» **WHAT YOU WILL DO**
Write out each line from the data below that includes the word "Lemma".

_ _ _ _

(** X6.  Whatever the widths and the maximum, the wrapped lines put end to
    end are the narration itself followed by one space: the wrap changes
    no character, keeps repeated spaces, and only decides where the lines
    break. *)
Theorem wordWrap_keeps_text (measureText : string -> Q) (maxWidth : Q)
    (text : string) :
  String.concat "" (Player.wordWrap measureText maxWidth text)
  = (text ++ " ")%string.
Proof.
  unfold Player.wordWrap.
  change (Player.wrapWords measureText maxWidth (split " " text) 0 "" [])
    with (Player.wrapWords measureText maxWidth (split " " text) 0
            (Player.renderLine []) (map Player.renderLine [])).
  rewrite (wrapWords_greedyLoop measureText maxWidth (split " " text) 0 [] []
             eq_refl).
  rewrite concat_renderLine, greedyLoop_concat. cbn [concat app].
  rewrite renderLine_join by apply split_not_nil.
  now rewrite join_split.
Qed.

(* ------------------------------------------------------------------ *)
(** ** Image placement *)

Lemma Qgtb_true (a b : Q) : Qgtb a b = true -> (b < a)%Q.
Proof.
  unfold Qgtb. rewrite negb_true_iff. intros H. apply Qnot_le_lt.
  intros Hle. apply Qle_bool_iff in Hle. congruence.
Qed.

Lemma Qgtb_false_le (a b : Q) : Qgtb a b = false -> (a <= b)%Q.
Proof.
  unfold Qgtb. rewrite negb_false_iff. apply Qle_bool_iff.
Qed.

(** Zooming by at least 1 about the middle of a span keeps a wider,
    centred span over it. *)
Lemma zoom_keeps_cover (zoom W dw : Q) :
  (1 <= zoom)%Q -> (0 < W)%Q -> (W <= dw)%Q ->
  (zoomAbout zoom (W / 2) ((W - dw) / 2) <= 0)%Q /\
  (W <= zoomAbout zoom (W / 2) ((W - dw) / 2 + dw))%Q.
Proof.
  intros Hz HW Hdw. unfold zoomAbout.
  assert (Hzd : (1 * dw <= zoom * dw)%Q).
  { apply Qmult_le_compat_r; [assumption | lra]. }
  setoid_replace (W / 2 + zoom * ((W - dw) / 2 - W / 2))%Q
    with (W / 2 - (zoom * dw) / 2)%Q by field.
  setoid_replace (W / 2 + zoom * ((W - dw) / 2 + dw - W / 2))%Q
    with (W / 2 + (zoom * dw) / 2)%Q by field.
  set (P := (zoom * dw)%Q) in *.
  unfold Qdiv. change (/ 2)%Q with (1 # 2)%Q. split; lra.
Qed.

(** X7.  An image with positive dimensions is placed as CSS
    [object-cover] does, and stays so under the zoom: the rectangle drawn
    has the aspect ratio of the image, is centred on the canvas, matches
    the canvas in one dimension and is at least as large in the other;
    and, zoomed by any scale of at least 1 about the centre, it still
    covers the canvas from edge to edge, so no black border shows. *)
Theorem drawImage_covers_canvas (canvasWidth canvasHeight iw ih zoom : Q) :
  (0 < canvasWidth)%Q -> (0 < canvasHeight)%Q -> (0 < iw)%Q -> (0 < ih)%Q ->
  (1 <= zoom)%Q ->
  exists offsetX offsetY drawW drawH,
    Player.drawImage canvasWidth canvasHeight
      (Some (Player.ImgLoaded iw ih)) zoom
    = inr [Player.DrawImage zoom (canvasWidth / 2) (canvasHeight / 2)
             offsetX offsetY drawW drawH] /\
    (drawW * ih == drawH * iw)%Q /\
    (drawW == canvasWidth \/ drawH == canvasHeight)%Q /\
    (canvasWidth <= drawW)%Q /\ (canvasHeight <= drawH)%Q /\
    (offsetX + drawW / 2 == canvasWidth / 2)%Q /\
    (offsetY + drawH / 2 == canvasHeight / 2)%Q /\
    (zoomAbout zoom (canvasWidth / 2) offsetX <= 0)%Q /\
    (canvasWidth <= zoomAbout zoom (canvasWidth / 2) (offsetX + drawW))%Q /\
    (zoomAbout zoom (canvasHeight / 2) offsetY <= 0)%Q /\
    (canvasHeight <= zoomAbout zoom (canvasHeight / 2) (offsetY + drawH))%Q.
Proof.
  intros HW HH Hiw Hih Hz. unfold Player.drawImage.
  assert (Hih0 : ~ (ih == 0)%Q) by lra.
  assert (Hiw0 : ~ (iw == 0)%Q) by lra.
  assert (HH0 : ~ (canvasHeight == 0)%Q) by lra.
  assert (Hr : (0 < iw / ih)%Q).
  { apply Qlt_shift_div_l; [assumption | lra]. }
  destruct (Qgtb (iw / ih) (canvasWidth / canvasHeight)) eqn:E.
  - apply Qgtb_true in E.
    assert (Hcover : (canvasWidth <= canvasHeight * (iw / ih))%Q).
    { apply Qlt_le_weak.
      setoid_replace canvasWidth with (canvasWidth / canvasHeight * canvasHeight)%Q
        at 1 by (field; assumption).
      rewrite (Qmult_comm canvasHeight).
      apply Qmult_lt_compat_r; assumption. }
    destruct (zoom_keeps_cover zoom canvasWidth _ Hz HW Hcover) as [Hx1 Hx2].
    destruct (zoom_keeps_cover zoom canvasHeight canvasHeight Hz HH
                ltac:(apply Qle_refl)) as [Hy1 Hy2].
    do 4 eexists. split; [reflexivity|].
    split; [field; repeat split; assumption|]. split; [right; reflexivity|].
    split; [exact Hcover|]. split; [apply Qle_refl|].
    split; [field; repeat split; assumption|].
    split; [field; repeat split; assumption|].
    repeat split; assumption.
  - apply Qgtb_false_le in E.
    assert (Hcover : (canvasHeight <= canvasWidth / (iw / ih))%Q).
    { apply Qle_shift_div_l; [assumption|].
      setoid_replace canvasWidth with (canvasWidth / canvasHeight * canvasHeight)%Q
        by (field; assumption).
      rewrite (Qmult_comm canvasHeight).
      apply Qmult_le_compat_r; [assumption | lra]. }
    destruct (zoom_keeps_cover zoom canvasWidth canvasWidth Hz HW
                ltac:(apply Qle_refl)) as [Hx1 Hx2].
    destruct (zoom_keeps_cover zoom canvasHeight _ Hz HH Hcover) as [Hy1 Hy2].
    do 4 eexists. split; [reflexivity|].
    split; [field; repeat split; assumption|]. split; [left; reflexivity|].
    split; [apply Qle_refl|]. split; [exact Hcover|].
    split; [field|]. split; [field; repeat split; assumption|].
    repeat split; assumption.
Qed.

(** A square image on the 1920 x 1080 canvas at the largest zoom. *)
Lemma drawImage_covers_canvas_witness :
  exists offsetX offsetY drawW drawH,
    Player.drawImage 1920 1080 (Some (Player.ImgLoaded 1024 1024)) 1.15
    = inr [Player.DrawImage 1.15 (1920 / 2) (1080 / 2)
             offsetX offsetY drawW drawH] /\
    (1920 <= drawW)%Q /\ (1080 <= drawH)%Q.
Proof.
  destruct (drawImage_covers_canvas 1920 1080 1024 1024 1.15)
    as (ox & oy & dw & dh & H1 & _ & _ & H4 & H5 & _);
    try reflexivity; try discriminate.
  exists ox, oy, dw, dh. auto.
Defined.

(* ------------------------------------------------------------------ *)
(** ** Preview playback *)

Section PlaybackFacts.
Import Playback.
Variable length_scenes : nat.
Variable hasMusic : bool.

Local Abbreviation indexInBounds := (Playback.indexInBounds length_scenes).

Lemma step_in_bounds (st : State) (e : Event) :
  1 <= length_scenes -> indexInBounds st ->
  indexInBounds (step length_scenes hasMusic st e).
Proof.
  unfold Playback.indexInBounds. intros Hn H. destruct e; cbn [step].
  - unfold handleEnded.
    destruct (Z.ltb_spec (currentSceneIndex st) (Z.of_nat length_scenes - 1));
      cbn [currentSceneIndex]; lia.
  - unfold skipBack. destruct (Z.eqb_spec (currentSceneIndex st) 0);
      cbn [currentSceneIndex]; lia.
  - unfold skipForward.
    destruct (Z.eqb_spec (currentSceneIndex st) (Z.of_nat length_scenes - 1));
      cbn [currentSceneIndex]; lia.
  - unfold togglePlay. destruct (isPlaying st); cbn [currentSceneIndex]; lia.
Qed.

Lemma run_in_bounds (events : list Event) :
  1 <= length_scenes ->
  forall st, indexInBounds st ->
             indexInBounds (run length_scenes hasMusic st events).
Proof.
  intros Hn. unfold run. induction events as [|e events IH]; intros st H;
    [exact H|].
  cbn [fold_left]. apply IH. now apply step_in_bounds.
Qed.

Lemma run_ended (k : nat) :
  forall st,
    (0 <= currentSceneIndex st)%Z ->
    (currentSceneIndex st + Z.of_nat k < Z.of_nat length_scenes)%Z ->
    run length_scenes hasMusic st (repeat Ended k)
    = mkState (currentSceneIndex st + Z.of_nat k) (isPlaying st) (musicPlaying st).
Proof.
  unfold run. induction k as [|k IH]; intros st H0 Hk.
  - cbn. rewrite Z.add_0_r. now destruct st.
  - cbn [repeat fold_left step]. unfold handleEnded.
    destruct (Z.ltb_spec (currentSceneIndex st) (Z.of_nat length_scenes - 1));
      [|lia].
    rewrite IH; cbn [currentSceneIndex isPlaying musicPlaying]; try lia.
    f_equal. lia.
Qed.

End PlaybackFacts.

(** X8.  With a scene list that is not empty and does not change, the
    preview controls keep [currentSceneIndex] on a scene, whatever is
    clicked and whenever a narration ends; narrations ending one after the
    other step through the scenes in order; and the one ending on the last
    scene stops playback and the music and rewinds to the first scene.
    With an empty list the skip-forward button is not disabled and moves
    the index to -1. *)
Theorem playback_index_stays_on_a_scene (length_scenes : nat) (hasMusic : bool) :
  (1 <= length_scenes ->
   forall events,
     Playback.indexInBounds length_scenes
       (Playback.run length_scenes hasMusic Playback.initial events)) /\
  (forall k, k < length_scenes ->
     Playback.run length_scenes hasMusic (Playback.mkState 0 true hasMusic)
       (repeat Playback.Ended k)
     = Playback.mkState (Z.of_nat k) true hasMusic) /\
  (1 <= length_scenes ->
   Playback.run length_scenes hasMusic (Playback.mkState 0 true hasMusic)
     (repeat Playback.Ended length_scenes)
   = Playback.mkState 0 false false) /\
  (length_scenes = 0 ->
   Playback.currentSceneIndex
     (Playback.step length_scenes hasMusic Playback.initial
        Playback.ClickForward) = (-1)%Z).
Proof.
  split; [|split; [|split]].
  - intros Hn events. apply run_in_bounds; [assumption|].
    unfold Playback.indexInBounds, Playback.initial. cbn. lia.
  - intros k Hk.
    rewrite (run_ended length_scenes hasMusic k); cbn; try lia. reflexivity.
  - intros Hn. destruct length_scenes as [|n]; [lia|].
    replace (S n) with (n + 1) at 2 by lia.
    rewrite repeat_app. unfold Playback.run. rewrite fold_left_app.
    fold (Playback.run (S n) hasMusic (Playback.mkState 0 true hasMusic)
            (repeat Playback.Ended n)).
    rewrite (run_ended (S n) hasMusic n); cbn [Playback.currentSceneIndex];
      try lia.
    cbn [repeat fold_left Playback.step]. unfold Playback.handleEnded.
    cbn [Playback.currentSceneIndex].
    destruct (Z.ltb_spec (0 + Z.of_nat n) (Z.of_nat (S n) - 1)); [lia|].
    reflexivity.
  - intros ->. reflexivity.
Qed.

Lemma playback_index_stays_on_a_scene_witness :
  Playback.indexInBounds 3
    (Playback.run 3 true Playback.initial
       [Playback.ClickPlay; Playback.Ended; Playback.ClickForward;
        Playback.ClickForward; Playback.Ended]) /\
  Playback.run 3 true (Playback.mkState 0 true true)
    (repeat Playback.Ended 3)
  = Playback.mkState 0 false false.
Proof.
  destruct (playback_index_stays_on_a_scene 3 true) as [H1 [_ [H3 _]]].
  split; [apply H1; lia | apply H3; lia].
Defined.

(* ------------------------------------------------------------------ *)
(** ** Outcomes of an export *)

Section ExportOutcome.
Import Player.
Variable env : Env.
Variable props : Props.


End ExportOutcome.
(** Closes [init_inv] between a state and the state a step made from it. *)
Ltac close_inv :=
  repeat match goal with
  | |- context [if ?b then _ else _] => destruct b
  end;
  unfold init_inv;
  cbn [TileCircuit.upd_gen TileCircuit.with_gen TileCircuit.with_cbs
       TileCircuit.with_sbs TileCircuit.gen TileCircuit.cbs TileCircuit.sbs
       TileCircuit.core TileCircuit.finalized layout
       TileCircuit.tile_id_slice TileCircuit.feature_addr_slice
       TileCircuit.feature_config_slice TileCircuit.full_config_addr_width
       TileCircuit.tile_id_width TileCircuit.config_addr_width
       TileCircuit.config_data_width wire add_port add_child_generator
       gen_wires gen_ports];
  repeat split;
  try reflexivity;
  try (let Hplain := fresh "Hplain" in
       intros Hplain; unfold wire; cbn [gen_wires];
       rewrite ?plain_wires_app, Hplain; reflexivity);
  try (let m := fresh "m" in
       let Hm := fresh "Hm" in
       intros m Hm;
       unfold has_port, wire, add_port, add_child_generator in *;
       cbn [gen_ports]; rewrite ?existsb_app, Hm; reflexivity);
  try (let Hnd := fresh "Hnd" in
       intros Hnd; first
         [ exact Hnd
         | apply (dict_set_NoDup String.eqb string_eqb_eq); exact Hnd
         | apply (dict_set_NoDup Z.eqb Z.eqb_eq); exact Hnd ]).

Section InitSteps.
Variable G : Graph.

Lemma create_cb_step_inv bit_width core s entry s' :
  TileCircuit.create_cb_step G bit_width core s entry = Ok s' ->
  init_inv s s'.
Proof.
  unfold TileCircuit.create_cb_step. intros H. inv_ok H;
    injection H as <-; name_ports; try apply init_inv_refl; close_inv.
Qed.

Lemma create_tile_step_inv ssw s entry s' :
  TileCircuit.create_tile_step G ssw s entry = Ok s' -> init_inv s s'.
Proof.
  unfold TileCircuit.create_tile_step. destruct entry as [bit_width tile].
  intros H. apply bind_Ok in H. destruct H as [s1 [H1 H]].
  apply bind_Ok in H. destruct H as [sb [_ H]]. injection H as <-.
  apply for_each_init_inv in H1; [|apply create_cb_step_inv].
  eapply init_inv_trans; [exact H1|]. close_inv.
Qed.

Lemma lift_sb_ports_step_inv s entry s' :
  TileCircuit.lift_sb_ports_step G s entry = Ok s' -> init_inv s s'.
Proof.
  unfold TileCircuit.lift_sb_ports_step. destruct entry as [key switchbox].
  intros H. apply bind_Ok in H. destruct H as [_ [_ H]].
  apply bind_Ok in H. destruct H as [_ [_ H]].
  revert H. apply for_each_init_inv. clear s s'. intros s sb s' H.
  unfold TileCircuit.lift_sb_port_step in H. inv_ok H;
    injection H as <-; name_ports; close_inv.
Qed.

Lemma connect_cb_step_inv s entry s' :
  TileCircuit.connect_cb_step G s entry = Ok s' -> init_inv s s'.
Proof.
  unfold TileCircuit.connect_cb_step. destruct entry as [key cb].
  apply for_each_init_inv. clear s s'. intros s [idx node] s' H.
  unfold TileCircuit.connect_cb_input_step in H. inv_ok H;
    injection H as <-; name_ports; try apply init_inv_refl; close_inv.
Qed.
(** * LedControllerWS281X: a shallow embedding of [src/ws281x.py]

    The controller renders digits and blanks as an on/off bitmap for a
    serpentine-wired LED matrix.  Every method of the Python class is
    transcribed below as an executable Rocq function:

    - Python [int] is [Z];
    - a Python [str] is the list of its code points ([ord] of each
      character), so that a text may hold any Unicode character;
    - a Python [list] is a Rocq [list], [append] adds at the right end;
    - [numbers_dict] is a finite map ([gmap]) from a character to its glyph;
    - exceptions, [exit] and [print] are threaded through two small monads:
      [outcome] (a value, a raised exception, or a loop that ran out of
      fuel) and [io] (an [outcome] together with what was printed). *)

From Stdlib Require Import ZArith Lia Ascii String.
From stdpp Require Import base list gmap strings.

Open Scope Z_scope.

(** ** Python values and effects *)

(** A Python string: the code points of its characters. *)
Abbreviation str := (list N).

(** A string literal of the source, read as a Python string. *)
Definition py_str (s : string) : str :=
  N_of_ascii <$> list_ascii_of_string s.

(** The exceptions the program can meet.  [exit(code)] raises
    [SystemExit]. *)
Inductive exn :=
| ValueError (msg : string)
| KeyError (key : N)
| IndexError
| SystemExit (code : Z).

(** The result of running a piece of code: a value, an exception, or
    [Diverge] when a [while] loop is still running after its fuel. *)
Inductive outcome (A : Type) :=
| Ok (a : A)
| Raise (e : exn)
| Diverge.
Arguments Ok {A} a.
Arguments Raise {A} e.
Arguments Diverge {A}.

#[global] Instance outcome_ret : MRet outcome := fun _ a => Ok a.
#[global] Instance outcome_bind : MBind outcome := fun _ _ f m =>
  match m with
  | Ok a => f a
  | Raise e => Raise e
  | Diverge => Diverge
  end.

(** Code that also prints: the lines written to the console, in order,
    and the outcome. *)
Definition io (A : Type) : Type := list string * outcome A.

#[global] Instance io_ret : MRet io := fun _ a => ([], Ok a).
#[global] Instance io_bind : MBind io := fun _ _ f m =>
  match m with
  | (out, Ok a) => let '(out', r) := f a in (out ++ out', r)
  | (out, Raise e) => (out, Raise e)
  | (out, Diverge) => (out, Diverge)
  end.

Definition lift {A} (m : outcome A) : io A := ([], m).

(** [print(text, end=e)]: each call is recorded as one entry, the text
    followed by its [end]; the default [end] is a line break. *)
Definition newline : string := String (ascii_of_nat 10) EmptyString.
Definition print (text : string) (e : string) : io unit :=
  ([(text ++ e)%string], Ok tt).

(** [exit(code)] *)
Definition exit {A} (code : Z) : io A := ([], Raise (SystemExit code)).

(** [for x in l: s = body(s, x)] *)
Fixpoint for_each {A St : Type} (l : list A) (body : St -> A -> outcome St)
    (s : St) : outcome St :=
  match l with
  | [] => Ok s
  | x :: l' => s' ← body s x; for_each l' body s'
  end.

(** [while cond(s): s = body(s)], run for at most [fuel] iterations. *)
Fixpoint while {St : Type} (fuel : nat) (cond : St -> bool)
    (body : St -> outcome St) (s : St) : outcome St :=
  if cond s then
    match fuel with
    | O => Diverge
    | S fuel' => s' ← body s; while fuel' cond body s'
    end
  else Ok s.

(** [range(n)] *)
Definition range (n : Z) : list Z := Z.of_nat <$> seq 0 (Z.to_nat n).

(** [len(l)] *)
Definition len {A} (l : list A) : Z := Z.of_nat (length l).

(** [l[i]]: a negative index counts from the end, an index out of range
    raises [IndexError]. *)
Definition getitem {A} (l : list A) (i : Z) : outcome A :=
  let k := if i <? 0 then len l + i else i in
  if k <? 0 then Raise IndexError
  else match l !! Z.to_nat k with
       | Some x => Ok x
       | None => Raise IndexError
       end.

(** [l.pop()] *)
Definition pop {A} (l : list A) : outcome (list A) :=
  match l with
  | [] => Raise IndexError
  | _ => Ok (removelast l)
  end.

_ _ _ _

» **SOLUTION TO THIS EXERCISE**
Lemma Qgtb_true (a b : Q) : Qgtb a b = true -> (b < a)%Q.
Lemma Qgtb_false_le (a b : Q) : Qgtb a b = false -> (a <= b)%Q.
Lemma zoom_keeps_cover (zoom W dw : Q) :
Lemma drawImage_covers_canvas_witness :
Lemma step_in_bounds (st : State) (e : Event) :
Lemma run_in_bounds (events : list Event) :
Lemma run_ended (k : nat) :
Lemma playback_index_stays_on_a_scene_witness :
Lemma create_cb_step_inv bit_width core s entry s' :
Lemma create_tile_step_inv ssw s entry s' :
Lemma lift_sb_ports_step_inv s entry s' :
Lemma connect_cb_step_inv s entry s' :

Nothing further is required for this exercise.